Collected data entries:

▽

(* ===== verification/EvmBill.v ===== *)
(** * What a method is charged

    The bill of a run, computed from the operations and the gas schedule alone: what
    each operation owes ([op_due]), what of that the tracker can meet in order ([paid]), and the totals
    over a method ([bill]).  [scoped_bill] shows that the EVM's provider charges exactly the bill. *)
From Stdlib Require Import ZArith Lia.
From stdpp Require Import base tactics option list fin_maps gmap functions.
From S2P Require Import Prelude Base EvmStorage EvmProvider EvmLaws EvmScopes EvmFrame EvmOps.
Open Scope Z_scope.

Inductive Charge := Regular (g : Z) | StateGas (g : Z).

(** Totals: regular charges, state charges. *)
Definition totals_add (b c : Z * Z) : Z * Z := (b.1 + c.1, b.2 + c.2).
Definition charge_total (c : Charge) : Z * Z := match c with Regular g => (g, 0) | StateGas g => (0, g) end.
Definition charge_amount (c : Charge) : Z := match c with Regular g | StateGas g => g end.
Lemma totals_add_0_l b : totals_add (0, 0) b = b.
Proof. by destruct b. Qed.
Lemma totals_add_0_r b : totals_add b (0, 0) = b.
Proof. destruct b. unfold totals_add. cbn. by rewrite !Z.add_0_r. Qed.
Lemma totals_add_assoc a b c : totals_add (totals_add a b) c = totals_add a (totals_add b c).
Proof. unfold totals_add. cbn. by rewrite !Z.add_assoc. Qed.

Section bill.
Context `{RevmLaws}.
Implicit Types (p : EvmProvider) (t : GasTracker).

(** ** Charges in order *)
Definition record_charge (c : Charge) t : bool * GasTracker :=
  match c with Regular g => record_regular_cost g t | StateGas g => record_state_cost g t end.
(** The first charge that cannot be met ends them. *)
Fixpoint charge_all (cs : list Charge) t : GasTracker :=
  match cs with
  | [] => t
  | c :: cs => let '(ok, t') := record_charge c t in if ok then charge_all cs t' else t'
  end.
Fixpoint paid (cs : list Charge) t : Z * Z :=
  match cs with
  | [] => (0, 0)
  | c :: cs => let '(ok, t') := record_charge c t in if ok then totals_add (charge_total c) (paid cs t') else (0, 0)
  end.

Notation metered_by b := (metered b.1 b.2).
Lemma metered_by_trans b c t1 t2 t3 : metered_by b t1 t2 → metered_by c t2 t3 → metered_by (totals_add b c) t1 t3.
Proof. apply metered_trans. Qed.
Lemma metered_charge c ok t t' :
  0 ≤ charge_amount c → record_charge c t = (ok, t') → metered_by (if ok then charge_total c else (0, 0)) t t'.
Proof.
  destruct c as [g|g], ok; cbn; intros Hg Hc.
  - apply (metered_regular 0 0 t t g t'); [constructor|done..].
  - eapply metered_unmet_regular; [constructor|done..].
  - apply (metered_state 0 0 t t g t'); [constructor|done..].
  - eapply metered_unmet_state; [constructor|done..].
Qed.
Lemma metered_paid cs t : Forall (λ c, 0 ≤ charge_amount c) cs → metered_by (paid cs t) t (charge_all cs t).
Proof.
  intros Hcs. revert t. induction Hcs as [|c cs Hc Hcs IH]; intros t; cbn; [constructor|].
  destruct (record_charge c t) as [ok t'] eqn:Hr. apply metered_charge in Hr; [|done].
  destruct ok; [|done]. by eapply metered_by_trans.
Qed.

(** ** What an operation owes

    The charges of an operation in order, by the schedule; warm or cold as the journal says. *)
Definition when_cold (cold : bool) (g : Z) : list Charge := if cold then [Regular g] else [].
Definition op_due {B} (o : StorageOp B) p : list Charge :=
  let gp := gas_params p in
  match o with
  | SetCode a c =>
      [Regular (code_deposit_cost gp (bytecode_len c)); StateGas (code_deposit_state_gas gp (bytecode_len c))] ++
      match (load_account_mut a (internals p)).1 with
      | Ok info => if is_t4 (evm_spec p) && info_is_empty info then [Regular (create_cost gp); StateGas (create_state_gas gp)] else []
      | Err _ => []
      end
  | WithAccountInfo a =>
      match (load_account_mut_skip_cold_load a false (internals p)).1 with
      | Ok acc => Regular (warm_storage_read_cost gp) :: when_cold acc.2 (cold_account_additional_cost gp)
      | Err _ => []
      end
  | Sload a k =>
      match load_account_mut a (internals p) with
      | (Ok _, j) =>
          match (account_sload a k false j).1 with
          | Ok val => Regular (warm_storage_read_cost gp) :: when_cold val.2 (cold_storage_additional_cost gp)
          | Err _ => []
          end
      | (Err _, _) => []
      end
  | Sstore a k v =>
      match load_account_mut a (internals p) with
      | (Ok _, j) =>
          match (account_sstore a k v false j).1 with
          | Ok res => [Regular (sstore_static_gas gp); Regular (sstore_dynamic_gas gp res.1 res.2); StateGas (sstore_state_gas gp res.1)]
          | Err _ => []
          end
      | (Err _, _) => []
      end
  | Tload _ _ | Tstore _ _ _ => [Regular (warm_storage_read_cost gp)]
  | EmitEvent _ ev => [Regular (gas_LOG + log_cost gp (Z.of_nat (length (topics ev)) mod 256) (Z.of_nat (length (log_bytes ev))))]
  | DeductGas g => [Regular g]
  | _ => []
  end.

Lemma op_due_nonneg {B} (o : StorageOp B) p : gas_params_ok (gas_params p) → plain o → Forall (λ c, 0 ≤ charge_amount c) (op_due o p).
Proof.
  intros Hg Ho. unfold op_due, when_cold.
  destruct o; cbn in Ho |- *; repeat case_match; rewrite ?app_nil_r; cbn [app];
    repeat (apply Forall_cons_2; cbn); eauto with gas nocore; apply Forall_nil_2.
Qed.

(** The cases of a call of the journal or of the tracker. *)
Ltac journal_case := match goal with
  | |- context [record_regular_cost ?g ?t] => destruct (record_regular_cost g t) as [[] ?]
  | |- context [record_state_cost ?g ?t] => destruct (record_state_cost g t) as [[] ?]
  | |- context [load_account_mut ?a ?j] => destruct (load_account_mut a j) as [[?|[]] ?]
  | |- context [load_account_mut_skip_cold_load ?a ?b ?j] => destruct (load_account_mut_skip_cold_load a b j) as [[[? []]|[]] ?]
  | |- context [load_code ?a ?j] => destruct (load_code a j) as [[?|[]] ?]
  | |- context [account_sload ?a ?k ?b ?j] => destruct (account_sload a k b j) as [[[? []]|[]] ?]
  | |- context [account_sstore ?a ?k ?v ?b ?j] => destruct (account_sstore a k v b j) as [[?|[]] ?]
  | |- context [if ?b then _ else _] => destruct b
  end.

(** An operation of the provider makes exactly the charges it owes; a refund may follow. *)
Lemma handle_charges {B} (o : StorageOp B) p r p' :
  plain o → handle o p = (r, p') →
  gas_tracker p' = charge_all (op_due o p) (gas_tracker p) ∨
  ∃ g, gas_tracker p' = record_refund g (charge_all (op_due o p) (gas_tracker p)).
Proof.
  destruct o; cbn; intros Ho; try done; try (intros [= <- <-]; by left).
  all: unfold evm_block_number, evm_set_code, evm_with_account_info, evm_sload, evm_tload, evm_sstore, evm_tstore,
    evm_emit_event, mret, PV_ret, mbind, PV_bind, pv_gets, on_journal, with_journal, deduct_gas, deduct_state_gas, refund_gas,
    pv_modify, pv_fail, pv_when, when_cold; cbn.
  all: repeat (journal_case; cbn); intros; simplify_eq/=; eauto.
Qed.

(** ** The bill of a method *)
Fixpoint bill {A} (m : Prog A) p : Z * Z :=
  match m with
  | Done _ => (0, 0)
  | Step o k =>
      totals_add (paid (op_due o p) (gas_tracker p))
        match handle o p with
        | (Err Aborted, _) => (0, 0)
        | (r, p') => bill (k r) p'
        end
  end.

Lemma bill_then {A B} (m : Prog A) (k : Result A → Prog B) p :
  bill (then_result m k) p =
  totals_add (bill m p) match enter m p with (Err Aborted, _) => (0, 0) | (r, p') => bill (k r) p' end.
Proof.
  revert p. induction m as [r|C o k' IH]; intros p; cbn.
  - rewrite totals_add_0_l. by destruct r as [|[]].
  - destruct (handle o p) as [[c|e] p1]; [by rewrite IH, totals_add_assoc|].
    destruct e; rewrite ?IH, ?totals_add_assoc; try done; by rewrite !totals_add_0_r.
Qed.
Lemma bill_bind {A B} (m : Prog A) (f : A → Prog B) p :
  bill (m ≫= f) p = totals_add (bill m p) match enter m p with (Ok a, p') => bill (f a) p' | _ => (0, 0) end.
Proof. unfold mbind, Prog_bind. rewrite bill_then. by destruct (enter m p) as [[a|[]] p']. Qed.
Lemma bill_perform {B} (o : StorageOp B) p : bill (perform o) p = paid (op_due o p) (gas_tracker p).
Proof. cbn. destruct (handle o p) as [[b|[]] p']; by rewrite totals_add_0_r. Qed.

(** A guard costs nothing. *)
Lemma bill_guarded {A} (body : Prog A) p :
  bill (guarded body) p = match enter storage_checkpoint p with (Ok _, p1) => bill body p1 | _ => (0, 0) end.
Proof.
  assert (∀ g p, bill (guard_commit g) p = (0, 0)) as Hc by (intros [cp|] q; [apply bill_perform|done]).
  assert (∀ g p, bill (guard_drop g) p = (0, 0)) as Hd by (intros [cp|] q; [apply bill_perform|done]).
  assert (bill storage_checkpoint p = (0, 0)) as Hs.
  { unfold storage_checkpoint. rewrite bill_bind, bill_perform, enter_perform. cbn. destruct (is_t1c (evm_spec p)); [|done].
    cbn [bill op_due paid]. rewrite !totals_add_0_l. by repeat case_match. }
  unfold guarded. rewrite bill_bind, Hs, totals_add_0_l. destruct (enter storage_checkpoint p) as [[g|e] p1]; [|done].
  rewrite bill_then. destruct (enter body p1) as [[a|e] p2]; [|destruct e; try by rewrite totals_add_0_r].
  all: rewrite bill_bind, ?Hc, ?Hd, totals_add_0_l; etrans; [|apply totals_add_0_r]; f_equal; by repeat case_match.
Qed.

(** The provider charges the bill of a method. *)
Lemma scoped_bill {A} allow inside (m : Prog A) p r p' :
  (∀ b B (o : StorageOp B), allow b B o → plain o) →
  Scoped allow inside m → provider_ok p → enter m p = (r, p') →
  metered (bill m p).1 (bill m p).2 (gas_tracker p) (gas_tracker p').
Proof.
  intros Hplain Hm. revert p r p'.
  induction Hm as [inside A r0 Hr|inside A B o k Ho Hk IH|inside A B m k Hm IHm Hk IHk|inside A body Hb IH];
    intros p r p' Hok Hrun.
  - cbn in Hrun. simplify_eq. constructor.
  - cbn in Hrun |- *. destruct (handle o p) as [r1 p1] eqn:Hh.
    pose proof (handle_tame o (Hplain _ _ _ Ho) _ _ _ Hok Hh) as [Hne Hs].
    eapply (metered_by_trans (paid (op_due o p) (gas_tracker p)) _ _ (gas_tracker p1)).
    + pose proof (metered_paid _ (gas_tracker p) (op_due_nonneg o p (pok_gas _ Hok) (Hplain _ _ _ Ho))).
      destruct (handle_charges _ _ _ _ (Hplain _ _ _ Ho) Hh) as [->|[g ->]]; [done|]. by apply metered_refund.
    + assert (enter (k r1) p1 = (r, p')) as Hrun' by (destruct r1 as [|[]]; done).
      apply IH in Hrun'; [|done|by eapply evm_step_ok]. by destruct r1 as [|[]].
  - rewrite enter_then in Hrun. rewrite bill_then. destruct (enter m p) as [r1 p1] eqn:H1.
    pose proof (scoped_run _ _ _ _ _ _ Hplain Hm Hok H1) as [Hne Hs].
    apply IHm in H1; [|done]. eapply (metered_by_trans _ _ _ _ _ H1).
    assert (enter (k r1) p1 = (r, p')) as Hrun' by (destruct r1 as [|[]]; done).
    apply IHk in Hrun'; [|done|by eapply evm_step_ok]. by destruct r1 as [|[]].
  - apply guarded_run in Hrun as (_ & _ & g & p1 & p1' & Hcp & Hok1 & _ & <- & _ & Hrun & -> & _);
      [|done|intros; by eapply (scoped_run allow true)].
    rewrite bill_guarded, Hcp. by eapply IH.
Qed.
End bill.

△

TASK DETAILS
From the records above, copy each line that contains the word "StateGas".

TASK RESULT
Inductive Charge := Regular (g : Z) | StateGas (g : Z).
Definition charge_total (c : Charge) : Z * Z := match c with Regular g => (g, 0) | StateGas g => (0, g) end.
Definition charge_amount (c : Charge) : Z := match c with Regular g | StateGas g => g end.
  match c with Regular g => record_regular_cost g t | StateGas g => record_state_cost g t end.
      [Regular (code_deposit_cost gp (bytecode_len c)); StateGas (code_deposit_state_gas gp (bytecode_len c))] ++
      | Ok info => if is_t4 (evm_spec p) && info_is_empty info then [Regular (create_cost gp); StateGas (create_state_gas gp)] else []
          | Ok res => [Regular (sstore_static_gas gp); Regular (sstore_dynamic_gas gp res.1 res.2); StateGas (sstore_state_gas gp res.1)]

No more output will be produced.